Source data

(** [train(..., lr=20)] on it, and the states in which its first epoch
    starts and stops. *)
Abbreviation with_overflow k :=
  (@train_upto externals_overflow utilities_overflow train_data val_data
     test_data 2 0.25%float 200 20%float k start_overflow).

Definition overflow_state0 : @TrainState externals_overflow :=
  Eval vm_compute in snd (with_overflow 0).
Definition overflow_state1 : @TrainState externals_overflow :=
  Eval vm_compute in snd (with_overflow 1).

End ToyEpoch.

(** * Properties *)

Unset Implicit Arguments.

(** ** Comparisons of binary64 numbers *)

Lemma eqb_not_ltb (x y : float) :
  (x =? y)%float = true -> (x <? y)%float = false.
Proof.
  rewrite FloatAxioms.eqb_spec, FloatAxioms.ltb_spec. unfold SFeqb, SFltb.
  destruct (SFcompare (Prim2SF x) (Prim2SF y)) as [[ | | ] | ];
    intros H; try reflexivity; discriminate H.
Qed.

Lemma ltb_not_eqb (x y : float) :
  (x <? y)%float = true -> (x =? y)%float = false.
Proof.
  destruct (x =? y)%float eqn:Heq; [ | reflexivity ].
  intros Hlt. rewrite (eqb_not_ltb _ _ Heq) in Hlt. discriminate Hlt.
Qed.

Lemma Prim2SF_infinity : Prim2SF infinity = S754_infinity false.
Proof. reflexivity. Qed.

(** Every finite number is below positive infinity. *)
Lemma finite_ltb_infinity (x : float) :
  is_finite x = true -> (x <? infinity)%float = true.
Proof.
  unfold is_finite. intros H.
  apply negb_true_iff, orb_false_iff in H. destruct H as [Hnan Hinf].
  rewrite FloatAxioms.ltb_spec, Prim2SF_infinity. unfold Prim2SF.
  rewrite Hnan, Hinf.
  destruct (PrimFloat.is_zero x); [ reflexivity | ].
  destruct (Z.frexp x) as [r ex].
  destruct (shr_fexp _ _ _ _ _) as [shr e'].
  destruct (shr_m shr); reflexivity.
Qed.

(** Positive infinity and nan are not below positive infinity. *)
Lemma infinity_not_ltb_infinity : (infinity <? infinity)%float = false.
Proof. reflexivity. Qed.

Lemma nan_not_ltb (x : float) : (nan <? x)%float = false.
Proof. rewrite FloatAxioms.ltb_spec. reflexivity. Qed.

(** [<] on binary64 numbers is transitive: it compares sign, exponent
    and mantissa in this order. *)
Lemma SFltb_trans (x y z : spec_float) :
  SFltb x y = true -> SFltb y z = true -> SFltb x z = true.
Proof.
  unfold SFltb.
  destruct x as [sx | sx | | sx mx ex], y as [sy | sy | | sy my ey],
    z as [sz | sz | | sz mz ez]; cbn [SFcompare];
    repeat match goal with b : bool |- _ => destruct b end;
    intros Hxy Hyz; try discriminate; try reflexivity;
    change (Pos.compare_cont Eq) with Pos.compare in *;
    destruct (Z.compare_spec ex ey), (Z.compare_spec ey ez),
      (Z.compare_spec ex ez); subst; try lia; try discriminate;
      try reflexivity;
    destruct (Pos.compare_spec mx my), (Pos.compare_spec my mz),
      (Pos.compare_spec mx mz); subst; cbn [CompOpp] in *;
      try lia; try discriminate; reflexivity.
Qed.

Lemma ltb_trans (x y z : float) :
  (x <? y)%float = true -> (y <? z)%float = true -> (x <? z)%float = true.
Proof. rewrite !FloatAxioms.ltb_spec. apply SFltb_trans. Qed.

(** ** [evaluate] *)

Section EvaluateProperties.

Context {E : Externals}.

(** The accumulators of the loop, started anywhere, against the loss
    arrays of the segment. *)
Lemma evaluate_fold (p : Params) (data_source : list Batch) :
  forall st : EvalState,
    let st' := fold_left (evaluate_step p) data_source st in
    scalar_val (total_L st') =
      fold_left (fun acc L => (acc + nd_sum L)%float)
        (segment_losses p (hidden st) data_source)
        (scalar_val (total_L st))
    /\ ntotal st' =
         fold_left (fun n L => n + nd_size L)
           (segment_losses p (hidden st) data_source) (ntotal st)
    /\ (data_source <> [] -> total_L st' = NpFloat64 (scalar_val (total_L st'))).
Proof.
  induction data_source as [ | [data target] rest IH ]; intros st.
  - cbn. repeat split. intros H. now contradiction H.
  - cbn [fold_left segment_losses].
    remember (evaluate_step p st (data, target)) as st1 eqn:Hst1.
    unfold evaluate_step in Hst1.
    destruct (model p data (hidden st)) as [output h'].
    specialize (IH st1). cbn zeta in IH.
    destruct IH as (Ht & Hn & Hk).
    subst st1. repeat split.
    + exact Ht.
    + exact Hn.
    + intros _. destruct rest as [ | b rest' ].
      * reflexivity.
      * apply Hk. discriminate.
Qed.

(** The calls made by the loop are kept, in order, by every later
    iteration. *)
Lemma forward_calls_fold (p : Params) (data_source : list Batch) :
  forall st : EvalState,
  exists later,
    forward_calls (fold_left (evaluate_step p) data_source st) =
      forward_calls st ++ later.
Proof.
  induction data_source as [ | [data target] rest IH ]; intros st.
  - exists []. cbn. now rewrite app_nil_r.
  - cbn [fold_left]. destruct (IH (evaluate_step p st (data, target)))
      as [later Hl].
    rewrite Hl. unfold evaluate_step.
    destruct (model p data (hidden st)) as [output h'].
    cbn [forward_calls]. rewrite <- app_assoc. eauto.
Qed.

(** A loss array has one entry per target token, and every target of
    the segment has [bptt] rows of [batch_size] tokens. *)
Lemma length_reshape_flat (bptt batch_size : nat) (m : Matrix) :
  full_shape bptt batch_size m ->
  length (reshape_flat m) = (bptt * batch_size)%nat.
Proof.
  unfold full_shape, reshape_flat. intros [Hlen Hrows]. subst bptt.
  induction Hrows as [ | row rows Hrow _ IH ].
  - reflexivity.
  - cbn [concat length]. rewrite length_app, IH, Hrow. lia.
Qed.

Lemma token_count_full_shape (bptt batch_size : nat) (p : Params) :
  (forall out target, nd_size (loss out target) = Z.of_nat (length target)) ->
  forall (data_source : list Batch) (h : Hidden) (n0 : Z),
    Forall (fun b => full_shape bptt batch_size (snd b)) data_source ->
    fold_left (fun n L => n + nd_size L) (segment_losses p h data_source) n0 =
      n0 + Z.of_nat batch_size * Z.of_nat bptt
           * Z.of_nat (length data_source).
Proof.
  intros Hsize. induction data_source as [ | [data target] rest IH ];
    intros h n0 Hall.
  - cbn. lia.
  - inversion Hall as [ | b l Hb Hrest ]; subst.
    cbn [segment_losses]. destruct (model p data h) as [output h'].
    cbn [fold_left]. rewrite (IH h' _ Hrest), Hsize.
    rewrite (length_reshape_flat bptt batch_size target Hb).
    cbn [length]. lia.
Qed.

End EvaluateProperties.

Section EvaluateClaims.

Context {E : Externals}.

(** C6. On a segment with at least one batch, [evaluate] returns the sum
    of the per-token losses of all its batches, taken in segment order
    with the recurrent state carried from batch to batch, divided by the
    number of tokens of those batches: the average loss per token. *)
Theorem evaluate_average_loss (p : Params) (data_source : list Batch)
    (batch_size : Z) :
  data_source <> [] ->
  evaluate p data_source batch_size =
    Ret (average_loss
           (segment_losses p (begin_state batch_size) data_source)).
Proof.
  intros Hne. unfold evaluate, evaluate_loop, average_loss, loss_sum,
    token_count.
  destruct (evaluate_fold p data_source (evaluate_init batch_size))
    as (Ht & Hn & Hk).
  cbn zeta in Ht, Hn, Hk. rewrite (Hk Hne). unfold div_int.
  rewrite Ht, Hn. reflexivity.
Qed.

(** C7. When every batch of the segment has the full shape of [bptt]
    rows of [batch_size] tokens, which is what discarding the trailing
    partial batch leaves, and the loss has one entry per target token,
    the token count that [evaluate] divides by is
    [batch_size * bptt * number of batches]. *)
Theorem evaluate_token_count (bptt batch_size : nat) (p : Params)
    (data_source : list Batch) :
  (forall out target, nd_size (loss out target) = Z.of_nat (length target)) ->
  Forall (fun b => full_shape bptt batch_size (snd b)) data_source ->
  ntotal (evaluate_loop p data_source (Z.of_nat batch_size)) =
    Z.of_nat batch_size * Z.of_nat bptt * Z.of_nat (length data_source).
Proof.
  intros Hsize Hall. unfold evaluate_loop.
  destruct (evaluate_fold p data_source
              (evaluate_init (Z.of_nat batch_size))) as (_ & Hn & _).
  cbn zeta in Hn. rewrite Hn.
  rewrite (token_count_full_shape bptt batch_size p Hsize data_source
             _ _ Hall).
  cbn [ntotal evaluate_init]. lia.
Qed.

(** C10. On a segment without batches the token count stays zero and the
    final division raises [ZeroDivisionError]; whenever [evaluate]
    returns a value, the segment had at least one batch. *)
Theorem evaluate_empty_raises (p : Params) (batch_size : Z) :
  ntotal (evaluate_loop p [] batch_size) = 0
  /\ evaluate p [] batch_size = Raise ZeroDivisionError
  /\ (forall data_source v,
        evaluate p data_source batch_size = Ret v -> data_source <> []).
Proof.
  repeat split.
  intros data_source v Hv Hnil. subst data_source.
  discriminate Hv.
Qed.

End EvaluateClaims.

(** ** The batchifier *)

Module BatchifyProperties.

Import Batchify.

Lemma length_corpus_rows (batch_size : nat) (corpus : list nat) :
  length (corpus_rows batch_size corpus) = stream_len batch_size corpus.
Proof. unfold corpus_rows. now rewrite length_map, length_seq. Qed.

Lemma corpus_rows_width (batch_size : nat) (corpus : list nat) :
  Forall (fun row => length row = batch_size)
    (corpus_rows batch_size corpus).
Proof.
  unfold corpus_rows. apply Forall_forall. intros row Hin.
  apply in_map_iff in Hin. destruct Hin as (t & <- & _).
  now rewrite length_map, length_seq.
Qed.

(** A window is kept exactly when one more row than [bptt] is left. *)
Lemma window_kept (bptt : nat) (rows : Matrix) :
  (0 < bptt)%nat ->
  ((length (firstn bptt rows) =? bptt)%nat
   && (length (firstn bptt (skipn 1 rows)) =? bptt)%nat)%bool = true
  <-> (bptt < length rows)%nat.
Proof.
  intros Hpos. rewrite andb_true_iff, !Nat.eqb_eq, !length_firstn,
    length_skipn. lia.
Qed.

(** The number of windows: one row is kept back for the shifted target,
    the rest is cut into windows of [bptt] rows. *)
Lemma length_windows (bptt : nat) :
  (0 < bptt)%nat ->
  forall (fuel : nat) (rows : Matrix),
    (length rows <= fuel)%nat ->
    length (windows fuel bptt rows) = ((length rows - 1) / bptt)%nat.
Proof.
  intros Hpos. induction fuel as [ | fuel IH ]; intros rows Hfuel.
  - assert (length rows = 0%nat) as -> by lia.
    cbn [windows length]. symmetry. apply Nat.div_small. lia.
  - cbn [windows].
    destruct ((length (firstn bptt rows) =? bptt)%nat
              && (length (firstn bptt (skipn 1 rows)) =? bptt)%nat)%bool
      eqn:Hkeep.
    + apply (window_kept bptt rows Hpos) in Hkeep.
      cbn [length]. rewrite IH by (rewrite length_skipn; lia).
      rewrite length_skipn.
      replace (length rows - 1)%nat
        with ((length rows - bptt - 1) + 1 * bptt)%nat by lia.
      rewrite Nat.div_add by lia. lia.
    + assert (~ (bptt < length rows)%nat) as Hshort.
      { intros H. apply (window_kept bptt rows Hpos) in H. congruence. }
      cbn [length]. symmetry. apply Nat.div_small. lia.
Qed.

Lemma Forall_firstn {A : Type} (P : A -> Prop) (n : nat) (l : list A) :
  Forall P l -> Forall P (firstn n l).
Proof.
  intros H. rewrite <- (firstn_skipn n l) in H.
  apply Forall_app in H. tauto.
Qed.

Lemma Forall_skipn {A : Type} (P : A -> Prop) (n : nat) (l : list A) :
  Forall P l -> Forall P (skipn n l).
Proof.
  intros H. rewrite <- (firstn_skipn n l) in H.
  apply Forall_app in H. tauto.
Qed.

● **TASK INSTRUCTIONS**:
Every line of the entries above that includes "fuel" should be copied.

● **RESULT**:
  forall (fuel : nat) (rows : Matrix),
    (length rows <= fuel)%nat ->
    length (windows fuel bptt rows) = ((length rows - 1) / bptt)%nat.
  intros Hpos. induction fuel as [ | fuel IH ]; intros rows Hfuel.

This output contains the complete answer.